The oil industry tax manager said: "As an individual I am very, very sad because coming from a tax background I know the consequences. From a business perspective, as well, it’s definitely hitting the businesses because… now service or sales tax has become a cost to the business."

"It’s affected our pricing," she added. "We’ve needed to renegotiate a lot of contracts."

Similarities to the 'old’ SST

The new SST regime, as it exists upon implementation and before any change, is largely similar to the old, pre-2015 SST. That is to say, it is two taxes – sales tax and services tax – and only listed items are subject to the tax, as opposed to GST where only listed items were excluded from the tax.

Irene Yong, partner at Shearn Delamore, said the difficulties for companies is the current period of transition from the GST regime to the SST, given the short time frame within which companies have to adjust.

However, there is a positive aspect. "As far as software and IT systems are concerned, those which had been used for GST can be migrated and adapted for SST, hence some cost savings can be expected," she said.

Confusion

Such is the confusion around the re-introduction of SST that even customs officials have confronted restaurant workers, demanding to know why they are imposing SST, reported Malaysian news outlet New Straits Times.

All eateries making more than MYR 1.5 million per year must pay SST, unless they are situated in a free trade zone, special or tax-free area.

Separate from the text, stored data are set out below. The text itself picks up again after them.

Lemma run_acquire i s : pcs s i = Out → lw s = 0 →
  lw (run_cpu 3 i s) = 1 ∧ lcpu (run_cpu 3 i s) = Some i ∧ pcs (run_cpu 3 i s) i = Crit.
Proof.
  intros Ho Hw. cbn [run_cpu]. rewrite (lock_step_at i s _ Ho), Hw; simpl.
  rewrite (lock_step_at i (LState _ _ _) Spin) by apply goto_eq; simpl.
  rewrite (lock_step_at i (LState _ _ _) Got) by apply goto_eq; simpl. by rewrite goto_eq.
Qed.
Lemma run_release i s : pcs s i = Crit → lw s = 1 → lcpu s = Some i →
  lw (run_cpu 3 i s) = 0 ∧ lcpu (run_cpu 3 i s) = None ∧ pcs (run_cpu 3 i s) i = Out.
Proof.
  intros Ho Hw Hc. cbn [run_cpu]. rewrite (lock_step_at i s _ Ho), Hw, Hc, bool_decide_true by done; simpl.
  rewrite (lock_step_at i (LState _ _ _) Rel) by apply goto_eq; simpl.
  rewrite (lock_step_at i (LState _ _ _) Rel2) by apply goto_eq; simpl. by rewrite goto_eq.
Qed.

(** The interleaving model refines the sequential code: when the lock is
    free, the three accesses of [acquire] by a CPU that is not interrupted by
    another leave the lock word and owner that [acquire] computes, and the
    three of [release] those that [release] computes. *)
Theorem lock_step_refines_acquire i s l c co'
    (Hout : pcs s i = Out) (Hl : locked l = 0) (Hw : lw s = locked l) (Hcpu : lcpu s = lk_cpu l)
    (Hok : core_ok co' c) (Hme : me co' = i) :
  ∃ st', acquire fst_lens snd_lens (co', l) = Ok (tt, st') ∧
    lw (run_cpu 3 i s) = locked st'.2 ∧ lcpu (run_cpu 3 i s) = lk_cpu st'.2 ∧
    pcs (run_cpu 3 i s) i = Crit ∧
    ∃ st'', release fst_lens snd_lens st' = Ok (tt, st'') ∧
      lw (run_cpu 6 i s) = locked st''.2 ∧ lcpu (run_cpu 6 i s) = lk_cpu st''.2 ∧
      pcs (run_cpu 6 i s) i = Out.
Proof.
  pose proof Hok as (_ & _ & Hn & _).
  eexists. split; [by eapply (acquire_ok fst_lens snd_lens)|].
  set (st' := upd_lens _ _ _).
  pose proof (release_ok fst_lens snd_lens st' (pushed c)
    (core_ok_pushed _ _ Hok) ltac:(simpl; lia) ltac:(done) eq_refl) as Hrel.
  unfold st' in *. clear st'. rewrite Hl in Hw.
  destruct (run_acquire i s Hout Hw) as (Hw1 & Hc1 & Hp1).
  destruct (run_release i _ Hp1 Hw1 Hc1) as (Hw2 & Hc2 & Hp2).
  rewrite <- (run_cpu_add 3 3) in Hw2, Hc2, Hp2.
  split_and!; [done|by rewrite Hc1, <- Hme|done|].
  eexists. split; [exact Hrel|]. done.
Qed.
Lemma lock_step_refines_acquire_witness :
  lw (run_cpu 3 0 lock_init) = 1 ∧
  ∃ st', acquire fst_lens snd_lens
      ({| cpus := [Cpu 0 0 false None true]; me := 0 |}, initlock "l") = Ok (tt, st') ∧
    lw (run_cpu 3 0 lock_init) = locked st'.2.
Proof.
  split; [reflexivity|].
  edestruct (lock_step_refines_acquire 0 lock_init (initlock "l") (Cpu 0 0 false None true)
    {| cpus := [Cpu 0 0 false None true]; me := 0 |}) as (st' & H1 & H2 & _); try reflexivity.
  - repeat split; simpl; lia || done.
  - exists st'. split; [exact H1|exact H2].
Defined.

"Don’t fault these outlets," said Lim. "They are just being responsible and abiding by the law."

The situation is in stark contrast to the 2015 introduction of GST, which was conducted smoothly – for businesses at least, but there were individuals rioting in protest – and with plenty of lead time.

"The law has been brought out very, very hastily," said the oil industry indirect tax manager. "It’s the same body, the same tax authority that was [administrating] GST. When they rolled out GST I thought they did a very good job, I thought they were very organised."

"The Malaysian tax authority did a great job because there was a lot of information available on the website, there had a lot of programmes where people were able to have sessions and dialogue, [the authorities would] speak to them, get their view and clarify their position."

The very quick switch from GST back to SST is necessary for political reasons. The now-ruling Pakatan Harapan party, led by Mahathir Mohamad, swept to an unprecedented victory. Key to its success was a promise to repeal GST, which was deeply unpopular with poorer Malaysians, and replace it with SST.

"The tax authority now, moving from GST to SST, we can see that they are rushing because they have a deadline," the indirect tax manager added.

The bills received Royal Assent on August 28, just four days before becoming effective – and further tinkering is likely until the end of the year, as Lim has stated.

Up-to-date versions of the proposed legislation, in both English and Malay, can be found on the dedicated Malaysia Sales & Service Tax website. The website also includes full lists of which goods and services are affected, and which regions are exempt for which aspects of the sales and services taxes.